0.0.7 • Published 3 years ago

stitches-purge-utils v0.0.7

Weekly downloads
-
License
MIT
Repository
github
Last release
3 years ago

stitches-purge-utils

'stitches-purge-utils` is a tool for purging Stitches utils.

This package is in early development so some features are missing, but it should be already useable. Do not use in production without proper testing.

See usage example

Usage

  1. Put all of the files containing your utils in one folder. In each file export an object literal containing all of the utils defined in that file as a named export called utilList. Create one file in this folder that is exports all of the utils from the other files. This folder will be provided to the script as the utilsInputDir option.

  2. Decide on the folder this plugin will emit the purged utils into. The plugin will copy your util files into that folder with all of the unused utils from the utilList exports removed. This folder will be provided to the script as the utilsOutputDir option.

  3. Create an alias that in development will be resolved to the file exporting all of the utils from the folder with the unpurged utils and in production will be resolved to the file exporting all of the utils from the folder with the purged utils. In your typescript config resovle that alias to the file from the folder with the unpurged utils (so that we always the types for all the utils available).

  4. Create a file that exports your configured css, globalCss and styled functions as named exports with those names.

  5. In this file import the utils from the alias we made in step 3.

  6. Create an alias for this file (the file we created in step 4). This alias will be provided to the script as the configuredStitchesPath option.

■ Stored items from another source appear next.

(** * Shellscribe: the documentation extraction engine

    A shallow embedding of the parser of Shellscribe (the C files of
    src/parsers and src/utils/string.c), and the properties of its line
    classifier, tag grammars, continuation collector and docblock
    aggregator.

    Conventions of the embedding.
    - A C string ([const char *]) is a [string]; the terminating NUL is the
      end of the string, so no character of a modelled string is NUL.
    - A [char *] field that may be [NULL] is an [option string].
    - A pointer into a string obtained from [strchr]/[strstr] is the offset
      ([nat]) of the character it points to.
    - An array with its element count is a [list]; [realloc]-and-append is
      [l ++ [x]].
    - Allocation never fails ([malloc], [realloc], [strdup] succeed).
    - [debug_message] only prints and is left out.
    - A [FILE *] opened for reading is the list of the lines [fgets] will
      still return (each with its newline when it has one): every reader of
      the parser uses the same buffer size and positions are only taken at
      line starts, so [ftell]/[fseek] save and restore that list. *)

From Stdlib Require Import String Ascii List Bool Arith ZArith Lia.
From stdpp Require Import base list.
Import ListNotations.
Open Scope string_scope.

(** ** C library primitives on strings *)

Module CStr.

(** [isspace] in the C locale: space, \t, \n, \v, \f, \r. *)
Definition isspace (c : ascii) : bool :=
  let n := nat_of_ascii c in
  ((n =? 32) || ((9 <=? n) && (n <=? 13)))%nat.

(** [isalnum] in the C locale. *)
Definition isalnum (c : ascii) : bool :=
  let n := nat_of_ascii c in
  (((48 <=? n) && (n <=? 57)) || ((65 <=? n) && (n <=? 90))
   || ((97 <=? n) && (n <=? 122)))%nat.

Definition tolower (c : ascii) : ascii :=
  let n := nat_of_ascii c in
  if ((65 <=? n) && (n <=? 90))%nat then ascii_of_nat (n + 32) else c.

(** The newline character and the one-character strings used below. *)
Definition nl : ascii := "010"%char.
Definition LF : string := String nl EmptyString.

(** The loop that advances a pointer over leading whitespace. *)
Fixpoint skip_spaces (s : string) : string :=
  match s with
  | String c s' => if isspace c then skip_spaces s' else s
  | EmptyString => EmptyString
  end.

(** Number of leading characters that are not whitespace: the distance
    covered by the loop that advances a pointer to the next whitespace
    character or to the terminator. *)
Fixpoint token_len (s : string) : nat :=
  match s with
  | String c s' => if isspace c then 0 else S (token_len s')
  | EmptyString => 0
  end.

(** Pointer arithmetic [s + n] (never past the terminator). *)
Fixpoint advance (n : nat) (s : string) : string :=
  match n, s with
  | S n', String _ s' => advance n' s'
  | _, _ => s
  end.

(** [strndup(s, n)], also written [malloc(n + 1); strncpy(dst, s, n);
    dst[n] = 0] in the sources: the first [n] characters of [s]. *)
Fixpoint strndup (s : string) (n : nat) : string :=
  match n, s with
  | S n', String c s' => String c (strndup s' n')
  | _, _ => EmptyString
  end.

(** [strchr(s, c)] for [c <> 0]: offset of the first [c], if any. *)
Fixpoint strchr (s : string) (c : ascii) : option nat :=
  match s with
  | EmptyString => None
  | String a s' =>
      if Ascii.eqb a c then Some 0 else option_map S (strchr s' c)
  end.

(** [strncmp(s, p, strlen(p)) == 0] *)
Fixpoint starts_with (p s : string) : bool :=
  match p, s with
  | EmptyString, _ => true
  | String a p', String b s' => Ascii.eqb a b && starts_with p' s'
  | String _ _, EmptyString => false
  end.

(** [strncasecmp(s, p, strlen(p)) == 0] *)
Fixpoint starts_with_nocase (p s : string) : bool :=
  match p, s with
  | EmptyString, _ => true
  | String a p', String b s' =>
      Ascii.eqb (tolower a) (tolower b) && starts_with_nocase p' s'
  | String _ _, EmptyString => false
  end.

(** [strstr(s, p)]: offset of the first occurrence of [p], if any. *)
Fixpoint strstr (s p : string) : option nat :=
  if starts_with p s then Some 0
  else match s with
       | EmptyString => None
       | String _ s' => option_map S (strstr s' p)
       end.

(** Length of the string once trailing whitespace is cut: the loop that
    moves an end pointer back over whitespace, down to the start. *)
Fixpoint rtrim_len (s : string) : nat :=
  match s with
  | EmptyString => 0
  | String c s' =>
      match rtrim_len s' with
      | 0 => if isspace c then 0 else 1
      | S k => S (S k)
      end
  end.

(** Removal of the newline [fgets] leaves at the end of a line:
    [if (len > 0 && line[len - 1] == '\n') line[len - 1] = 0;] *)
Fixpoint chomp (s : string) : string :=
  match s with
  | EmptyString => EmptyString
  | String c EmptyString => if Ascii.eqb c nl then EmptyString else s
  | String c s' => String c (chomp s')
  end.

(** Character at an offset; the terminator past the end. *)
Definition char_at (n : nat) (s : string) : ascii :=
  match String.get n s with
  | Some c => c
  | None => zero
  end.

Definition all_chars (p : ascii -> bool) (s : string) : bool :=
  forallb p (list_ascii_of_string s).

(** [fgets] with a buffer of [size] bytes: at most [size - 1] bytes are
    taken from the file, ending after the first newline.
    [read_line room data] is the line and what follows it in the file.
    The line is the C string the buffer then holds, which is all that
    [strlen], [strncmp], [strchr], [strstr] and [strdup] see of it: the
    bytes taken, up to the first NUL byte among them.  The bytes after a
    NUL byte are consumed from the file and belong to no line. *)
Fixpoint read_line (room : nat) (data : string) : string * string :=
  match room, data with
  | S r, String c rest =>
      if Ascii.eqb c nl then (String c EmptyString, rest)
      else
        let (l, rest') := read_line r rest in
        (if Ascii.eqb c zero then EmptyString else String c l, rest')
  | _, _ => (EmptyString, data)
  end.
Lemma list_filter_all {A} (P : A -> Prop) `{!forall x, Decision (P x)} (l : list A) :
  Forall P l -> filter P l = l.
Proof. induction 1 as [|x l Hx _ IH]; [done|]. rewrite filter_cons, decide_True by done. by rewrite IH. Qed.

(** Filters that agree on the elements of the list. *)
Lemma list_filter_iff' {A} (P Q : A -> Prop) `{!forall x, Decision (P x)} `{!forall x, Decision (Q x)} (l : list A) :
  (forall x, x ∈ l -> P x <-> Q x) -> filter P l = filter Q l.
Proof.
  induction l as [|x l IH]; intros Heq; [done|]. rewrite !filter_cons, IH by set_solver.
  assert (P x <-> Q x) by (apply Heq; set_solver). repeat case_decide; tauto.
Qed.
(** Writing fields other than the links (and the key of a queued event) keeps
    the representation. *)
Lemma in_bin_store h k p es x xv xv' :
  in_bin h k p es -> h !! x = Some xv ->
  nextInBin xv' = nextInBin xv -> (x ∈ es -> ev_key xv' = ev_key xv) ->
  in_bin (<[x := xv']> h) k p es.
Proof.
  intros Hb Hx Hn. revert p Hb. induction es as [|e es IH]; simpl; [done|].
  intros p (-> & ev & He & Hk & Hb) Hkey. split; [done|].
  destruct (decide (x = e)) as [->|Hne].
  - assert (ev = xv) as -> by congruence. exists xv'. rewrite lookup_insert_eq, Hn.
    split_and!; [done| |].
    + rewrite Hkey by set_solver. done.
    + apply IH; [done|]. intros; apply Hkey. set_solver.
  - exists ev. rewrite lookup_insert_ne by done. split_and!; [done..|].
    apply IH; [done|]. intros; apply Hkey. set_solver.
Qed.

Lemma bins_at_store h p bs x xv xv' :
  bins_at h p bs -> h !! x = Some xv ->
  nextBin xv' = nextBin xv -> nextInBin xv' = nextInBin xv ->
  (x ∈ events_of bs -> ev_key xv' = ev_key xv) ->
  bins_at (<[x := xv']> h) p bs.
Proof.
  intros Hat Hx Hn1 Hn2. revert p Hat. induction bs as [|[k es] bs IH]; [done|].
  intros p Hat Hkey. apply bins_at_cons in Hat as (e & es' & ev & -> & He & Hb & Ht).
  rewrite events_of_cons in Hkey. apply bins_at_cons.
  exists e, es', (if decide (x = e) then xv' else ev). split_and!; [done| | |].
  - case_decide; [subst; by rewrite lookup_insert_eq|by rewrite lookup_insert_ne].
  - eapply in_bin_store; [done|done|done|]. intros. apply Hkey. rewrite elem_of_app. by left.
  - replace (nextBin _) with (nextBin ev) by (case_decide; simplify_eq; done).
    apply IH; [done|]. intros. apply Hkey. rewrite elem_of_app. by right.
Qed.

Lemma rep_store q bs x xv xv' :
  Rep q bs -> q_heap q !! x = Some xv ->
  nextBin xv' = nextBin xv -> nextInBin xv' = nextInBin xv ->
  (x ∈ events_of bs -> ev_key xv' = ev_key xv) ->
  Rep (set_heap (<[x := xv']> (q_heap q)) q) bs.
Proof. intros [Hat Hs Hnd] ????. split; [|done|done]. by eapply bins_at_store. Qed.

Lemma links_lookup q q' p ev' :
  links_only q q' -> q_heap q' !! p = Some ev' ->
  exists ev, q_heap q !! p = Some ev /\ ev_data ev = ev_data ev'.
Proof.
  intros [_ _ _ Hd] Hp. specialize (Hd p). rewrite Hp in Hd; simpl in Hd.
  destruct (q_heap q !! p) as [ev|]; [|done]. exists ev. split; [done|].
  simpl in Hd. by apply (inj Some) in Hd.
Qed.

Lemma links_lookup_r q q' p ev :
  links_only q q' -> q_heap q !! p = Some ev ->
  exists ev', q_heap q' !! p = Some ev' /\ ev_data ev' = ev_data ev.
Proof.
  intros [_ _ _ Hd] Hp. specialize (Hd p). rewrite Hp in Hd; simpl in Hd.
  destruct (q_heap q' !! p) as [ev'|]; [|done]. exists ev'. split; [done|].
  simpl in Hd. by apply (inj Some) in Hd.
Qed.

Lemma data_eq e e' :
  ev_data e' = ev_data e ->
  ev_when e' = ev_when e /\ ev_priority e' = ev_priority e
  /\ ev_flags e' = ev_flags e /\ ev_queue e' = ev_queue e.
Proof. unfold ev_data. intros. by simplify_eq. Qed.

Lemma data_scheduled e e' : ev_data e' = ev_data e -> scheduled e' = scheduled e.
Proof. intros (_ & _ & Hf & _)%data_eq. unfold scheduled. by rewrite Hf. Qed.
(* ===== verification/EventState.v ===== *)
(** * Event flags, checkpoints and the end of a queue (sim/eventq.{hh,cc})

    The accessors of an event's flags, what a checkpoint stores of an event and
    restores, and the destructor of the queue. *)

From S2P Require Import Prelude EventQ EventQRep EventQOps EventSched EventQProps.

(** ** Flags *)

Definition getFlags (e : Event) : Z := Z.land (ev_flags e) PublicRead.
Definition isFlagSet (f : Z) (e : Event) : res bool :=
  if Z.land f (Z.ldiff 0xffff PublicRead) =? 0 then Ok (fl_isSet (ev_flags e) f)
  else Err (EAssert "_flags.noneSet(~PublicRead)").
Definition setFlags (f : Z) (e : Event) : res Event :=
  if Z.land f (Z.ldiff 0xffff PublicWrite) =? 0 then Ok (set_flags (fl_set (ev_flags e) f) e)
  else Err (EAssert "_flags.noneSet(~PublicWrite)").
Definition clearFlags (f : Z) (e : Event) : res Event :=
  if Z.land f (Z.ldiff 0xffff PublicWrite) =? 0 then Ok (set_flags (fl_clear (ev_flags e) f) e)
  else Err (EAssert "_flags.noneSet(~PublicWrite)").
Definition clearAllFlags (e : Event) : Event := set_flags (fl_clear (ev_flags e) PublicWrite) e.
Definition squash (e : Event) : Event := set_flags (fl_set (ev_flags e) Squashed) e.

(** ** Checkpoints *)

(** [Event::serialize]: the flags are stored as a [short]. *)
Definition serialize (e : Event) : Z * Z * Z := (ev_when e, ev_priority e, sgn 16 (ev_flags e)).

(** [Event::unserialize] *)
Definition unserialize (cp : Z * Z * Z) (e : Event) : res Event :=
  let '(when, priority, cp_flags) := cp in
  if scheduled e then Err (EAssert "!scheduled()")
  else if negb (initialized e) then Err (EAssert "initialized()")
  else
    let flags := fl_set (u16 cp_flags) Initialized in
    let flags := if fl_isSet flags Scheduled && negb (fl_isSet flags Squashed)
                 then fl_clear flags (Z.lor Squashed Scheduled) else flags in
    Ok (mkEvent (nextBin e) (nextInBin e) when priority flags (ev_queue e)).

(** [EventQueue::checkpointReschedule] *)
Definition checkpointReschedule (event : ptr) : Q unit :=
  ev ← load event; when_ (scheduled ev) (insert event).

(** ** The destructor of the queue: [while (!empty()) deschedule(getHead())] *)

Fixpoint destroy_loop (fuel : nat) : Q unit :=
  h ← gets q_head;
  match h with
  | None => mret tt
  | Some e =>
      match fuel with
      | O => throw EFuel
      | S fuel' => deschedule e;; destroy_loop fuel'
      end
  end.
Definition destroy_EventQueue : Q unit := q ← get; destroy_loop (loop_fuel q).

Lemma same_initialized e q q' p ev ev' :
  others_same e q q' -> p <> e -> q_heap q !! p = Some ev -> q_heap q' !! p = Some ev' ->
  initialized ev' = initialized ev.
Proof.
  intros (_ & _ & Ho) Hp Hev Hev'. specialize (Ho p Hp). rewrite Hev, Hev' in Ho. simpl in Ho.
  injection Ho as _ _ Hf _. unfold initialized. by rewrite Hf.
Qed.

Lemma destroy_loop_spec n q bs :
  QInv q bs -> (forall p ev, p ∈ events_of bs -> q_heap q !! p = Some ev -> initialized ev = true) ->
  (length (events_of bs) <= n)%nat ->
  exists q', destroy_loop n q = Ok (tt, q') /\ QInv q' [].
Proof.
  revert q bs. induction n as [|n IH]; intros q bs Hinv Hini Hlen.
  all: pose proof (qi_rep _ _ Hinv) as HR; simpl; rewrite bind_gets; destruct (q_head q) as [e|] eqn:Hh.
  all: try (destruct bs as [|[k es] bs]; [by exists q|]; destruct (rep_at _ _ HR) as (x & l & xv & _ & ?); naive_solver).
  { destruct (bpop_some _ _ _ HR Hh) as (k & l & bs' & -> & _). rewrite events_of_cons in Hlen. simpl in Hlen. lia. }
  destruct (bpop_some _ _ _ HR Hh) as (k & l & bs' & Hbs & _).
  assert (e ∈ events_of bs) as Hin by (rewrite Hbs, events_of_cons; set_solver).
  destruct (bins_at_dom _ _ _ e (rep_at _ _ HR) Hin) as [ev Hev].
  destruct (deschedule_spec q bs e ev) as (q1 & Hrun & Hinv1 & Hsame); [done|done|by apply (qi_flag _ _ Hinv _ _ Hev)|eauto|].
  rewrite (bind_run _ _ _ _ _ Hrun). apply (IH q1 _ Hinv1).
  - intros p ev' [Hp Hpin]%(bremove_elem q bs e ev p) Hev'; [|done..].
    destruct (bins_at_dom _ _ _ p (rep_at _ _ HR) Hpin) as [pv Hpv].
    rewrite (same_initialized e q q1 p pv ev'); eauto.
  - assert (length (e :: events_of (bremove (ev_key ev) e bs)) <= length (events_of bs))%nat; [|simpl in *; lia].
    apply submseteq_length, NoDup_submseteq.
    + constructor; [|apply (rep_nodup _ _ (qi_rep _ _ Hinv1))]. by intros [? _]%(bremove_elem q bs e ev e).
    + intros p [->|[_ Hp]%(bremove_elem q bs e ev p)]%elem_of_cons; done.
Qed.

(** Destroying a queue terminates, whatever is still scheduled: every
    event is descheduled, and afterwards the queue is empty and no event of the
    heap believes it is scheduled. *)
Theorem eventq_destroy q bs :
  QInv q bs -> (forall p ev, p ∈ events_of bs -> q_heap q !! p = Some ev -> initialized ev = true) ->
  exists q', destroy_EventQueue q = Ok (tt, q') /\ q_head q' = None
    /\ forall p ev, q_heap q' !! p = Some ev -> scheduled ev = false.
Proof.
  intros Hinv Hini. destruct (destroy_loop_spec (loop_fuel q) q bs Hinv Hini) as (q' & Hrun & Hinv').
  { pose proof (rep_nodup _ _ (qi_rep _ _ Hinv)) as Hnd. unfold loop_fuel.
    pose proof (nodup_heap_size (q_heap q) (events_of bs)) as Hsz.
    enough (length (events_of bs) <= size (q_heap q))%nat by lia. apply Hsz; [done|].
    intros p Hp. by eapply bins_at_dom, Hp; apply (rep_at _ _ (qi_rep _ _ Hinv)). }
  exists q'. split_and!; [done|by destruct (rep_at _ _ (qi_rep _ _ Hinv'))|].
  intros p ev Hev. destruct (scheduled ev) eqn:E; [|done].
  apply (qi_flag _ _ Hinv' _ _ Hev) in E. set_solver.
Qed.

(** Restoring a checkpoint: an event that was scheduled and not squashed comes
    back unscheduled, so that [checkpointReschedule], which inserts events with
    the Scheduled flag, leaves it out of the queue. *)
Theorem checkpoint_drops_scheduled e fresh p q :
  scheduled e = true -> squashed e = false -> 0 <= ev_flags e < 2 ^ 15 ->
  scheduled fresh = false -> initialized fresh = true ->
  exists e', unserialize (serialize e) fresh = Ok e' /\ scheduled e' = false
    /\ (q_heap q !! p = Some e' -> checkpointReschedule p q = Ok (tt, q)).
Proof.
  intros Hs Hq Hf Hfs Hfi.
  assert (u16 (sgn 16 (ev_flags e)) = ev_flags e) as Hfl.
  { unfold sgn. cbv zeta. rewrite wrap_small by lia. rewrite (proj2 (Z.leb_gt _ _)) by lia.
    apply wrap_small. lia. }
  unfold unserialize, serialize. rewrite Hfs, Hfi, Hfl. cbv [negb].
  assert (forall m, fl_isSet (ev_flags e) m = true -> fl_isSet (fl_set (ev_flags e) Initialized) m = true) as Hset.
  { intros m. unfold fl_isSet, fl_set. rewrite !negb_true_iff, !Z.eqb_neq. intros Hm Hz. apply Hm.
    rewrite Z.land_lor_distr_l in Hz. by apply Z.lor_eq_0_iff in Hz as [? _]. }
  assert (fl_isSet (fl_set (ev_flags e) Initialized) Squashed = false) as Hsq.
  { change Squashed with (2 ^ 0). unfold squashed in Hq. change Squashed with (2 ^ 0) in Hq.
    rewrite isSet_testbit in Hq |- * by lia. unfold fl_set. by rewrite Z.lor_spec, Hq. }
  rewrite (Hset Scheduled Hs), Hsq. cbn [andb negb]. cbv iota. eexists. split; [done|].
  match goal with |- scheduled ?x = false /\ _ => assert (scheduled x = false) as Hr end.
  { rewrite scheduled_bit. cbn [ev_flags]. unfold fl_clear. rewrite Z.ldiff_spec. by rewrite andb_false_r. }
  split; [done|]. intros Hp. unfold checkpointReschedule, load, mbind, M_bind. by rewrite Hp, Hr.
Qed.

Lemma eventq_destroy_witness :
  exists q', destroy_EventQueue demo_queue1 = Ok (tt, q') /\ q_head q' = None
    /\ forall p ev, q_heap q' !! p = Some ev -> scheduled ev = false.
Proof.
  destruct demo_sim1 as (bs & Hinv & _). apply (eventq_destroy demo_queue1 bs Hinv).
  intros p ev _. revert p ev.
  change (map_Forall (fun _ ev => initialized ev = true) (q_heap demo_queue1)).
  apply (bool_decide_eq_true_1 _). vm_compute. reflexivity.
Defined.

  7. In the rest of your code whenever you want to write styles objects, import css or styled through the alias we made in the previous step. Make sure that your style object is one of the arguments to either of those functions. If you want to write global styles, import the globalCss function from this alias, and provide your global styles as one of the arguments for this function.

  8. Before building for production, run the utils purge script with the options described above.

Setup with Vite

Install the package with

npm i -D stitches-purge-utils

Add this to your Vite config

import path from "path"
import { defineConfig } from 'vite'


export default defineConfig(
    ({ mode }) => ({
        resolve: {
            alias: [
                { 
                    find: "~stitches",
                    replacement: path.resolve("../src/example/stitches")
                },
                {
                    find: "~stitches-utils",
                    replacement: mode === "production" 
                        ? path.resolve("../stitches/purged-utils/utils.ts")
                        : path.resolve("../src/stitches-utils/utils.ts")
                }
            ] 
        }
    })
)

Add this script to your package.json

"stitches:purge-utils": "stitches-purge-utils --configuredStitchesPath ~stitches --srcDir ./src --utilsInputDir ./src/stitches-utils --utilsOutputDir ./stitches/purged-utils"

Add this to your tsconfig.json

{
  	"compilerOptions": {
		"baseUrl": "./",
	    "paths": {
        	"~stitches": ["src/stitches.ts"],
        	"~utils": ["src/stitches-utils/utils.ts"]
    	}
  	}
}

In both the vite config and the package.json script:

  • Replace "../src/example/stitches" with the file that export the configured css, globalCss and styled (described in step 4)

  • Replace "~stitches" with the alias for this file (described in step 6).

  • Replace `"./src" with the source directory.

  • Replace "./src/stitches-utils" with the folder with your unpurged utils (described in step 1).

  • Replace "../src/stitches-utils/utils.ts" with the file exporting all of your unpurged utils (described in step 1).

  • Replace "./stitches/purged-utils" with the folder with your purged utils (described in step 2).

  • Replace "../stitches/purged-utils/utils.ts" with the file exporting all of your purged utils (described in step 2).

  • Replace "~stitches-utils" with the alias that will be resolved in development to your unpurged utils and in production to you purged utils (described in step 3).